TASK GOAL - Return every line of the data below word for word, including the punctuation.

(Records excerpted from a collection)
(** C16: whatever a message makes the server of a CA ask of it, under the Lightweight
    Profile policy or not, is owed to an authenticated sender: a certificate is issued
    only for a key whose possession the request proves, the state of a pending request
    and a confirmation are passed on only for the transaction of that sender, with its
    nonces, and a revocation only with the authority to revoke. A forwarded request
    is seen by the authorizer first, and by the CA only if it agrees. *)
Theorem ca_called_with_authority {S} (ca : CA S) (policy : option (Handler S -> Handler S))
    (opts : list (Option S)) (now : Time) (msg resp : PKIMessage) (w w' : World S) :
  policy = None \/ policy = Some LightweightPolicy ->
  let srv := fst (NewCAServer ca policy opts) in
  processMessage srv now msg w = (w', Ok resp) ->
  ca_state w' = ca_state w \/
  exists fwd req b sender, delivered srv now (ca_state w) msg fwd req b sender /\
    authenticated srv now (ca_state w) req sender /\
    (forwarding_refused srv context_Background req fwd sender (ca_state w) (ca_state w') \/
     exists s1 ms,
       forwarded_with_authority srv context_Background req fwd sender (ca_state w) s1 /\
       same_but_id req ms /\
       ca_asked (ca_call ca) srv now w (server_context srv context_Background) ms b (attributed fwd sender)
         s1 (ca_state w')).
Proof.
  intros Hp srv H. pose proof (NewCAServer_drives ca policy opts Hp) as Hd. fold srv in Hd.
  apply (message_asks (ca_call ca)) in H as [H|(fwd & req & b & sender & Hdel & _ & Ho)]; [by left| |done].
  right. exists fwd, req, b, sender. split; [done|]. split; [by eapply delivered_authenticated | done].
Qed.

(** C17: every message that was parsed is answered, with a nesting of two messages at
    most, and every sweep ends, if the code the server calls does not panic in the
    states [Inv] of the CA, which it keeps, and has a response to what it does not
    refuse; the transactions awaiting a confirmation keep certificates that [Known]
    holds of, and the CA its invariant, for what comes next. *)
Theorem every_message_answered {L : CryptobyteLaws CB} {S} (srv : Server S) (now : Time) (Inv : S -> Prop)
    (Known : Certificate -> Prop) (der : bytes) (msg : PKIMessage) (w : World S) :
  well_behaved srv Inv Known -> good Inv Known w ->
  (ParsePKIMessage der = Ok msg ->
   exists w' resp, processMessage srv now msg w = (w', Ok resp) /\ good Inv Known w') /\
  exists w', CleanupExpired srv now w = (w', Ok tt) /\ good Inv Known w'.
Proof.
  intros Hwb Hw. split.
  - intros Hp. apply parsed_complete in Hp.
    destruct (ends_message srv now Inv Known Hwb msg Hp w Hw) as (w' & resp & H & Hw' & _).
    by exists w', resp.
  - destruct (ends_cleanup srv now Inv Known Hwb w Hw) as (w' & [] & H & Hw' & _). by exists w'.
Qed.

YOUR SOLUTION -
(** C16: whatever a message makes the server of a CA ask of it, under the Lightweight
    Profile policy or not, is owed to an authenticated sender: a certificate is issued
    only for a key whose possession the request proves, the state of a pending request
    and a confirmation are passed on only for the transaction of that sender, with its
    nonces, and a revocation only with the authority to revoke. A forwarded request
    is seen by the authorizer first, and by the CA only if it agrees. *)
Theorem ca_called_with_authority {S} (ca : CA S) (policy : option (Handler S -> Handler S))
    (opts : list (Option S)) (now : Time) (msg resp : PKIMessage) (w w' : World S) :
  policy = None \/ policy = Some LightweightPolicy ->
  let srv := fst (NewCAServer ca policy opts) in
  processMessage srv now msg w = (w', Ok resp) ->
  ca_state w' = ca_state w \/
  exists fwd req b sender, delivered srv now (ca_state w) msg fwd req b sender /\
    authenticated srv now (ca_state w) req sender /\
    (forwarding_refused srv context_Background req fwd sender (ca_state w) (ca_state w') \/
     exists s1 ms,
       forwarded_with_authority srv context_Background req fwd sender (ca_state w) s1 /\
       same_but_id req ms /\
       ca_asked (ca_call ca) srv now w (server_context srv context_Background) ms b (attributed fwd sender)
         s1 (ca_state w')).
Proof.
  intros Hp srv H. pose proof (NewCAServer_drives ca policy opts Hp) as Hd. fold srv in Hd.
  apply (message_asks (ca_call ca)) in H as [H|(fwd & req & b & sender & Hdel & _ & Ho)]; [by left| |done].
  right. exists fwd, req, b, sender. split; [done|]. split; [by eapply delivered_authenticated | done].
Qed.

(** C17: every message that was parsed is answered, with a nesting of two messages at
    most, and every sweep ends, if the code the server calls does not panic in the
    states [Inv] of the CA, which it keeps, and has a response to what it does not
    refuse; the transactions awaiting a confirmation keep certificates that [Known]
    holds of, and the CA its invariant, for what comes next. *)
Theorem every_message_answered {L : CryptobyteLaws CB} {S} (srv : Server S) (now : Time) (Inv : S -> Prop)
    (Known : Certificate -> Prop) (der : bytes) (msg : PKIMessage) (w : World S) :
  well_behaved srv Inv Known -> good Inv Known w ->
  (ParsePKIMessage der = Ok msg ->
   exists w' resp, processMessage srv now msg w = (w', Ok resp) /\ good Inv Known w') /\
  exists w', CleanupExpired srv now w = (w', Ok tt) /\ good Inv Known w'.
Proof.
  intros Hwb Hw. split.
  - intros Hp. apply parsed_complete in Hp.
    destruct (ends_message srv now Inv Known Hwb msg Hp w Hw) as (w' & resp & H & Hw' & _).
    by exists w', resp.
  - destruct (ends_cleanup srv now Inv Known Hwb w Hw) as (w' & [] & H & Hw' & _). by exists w'.
Qed.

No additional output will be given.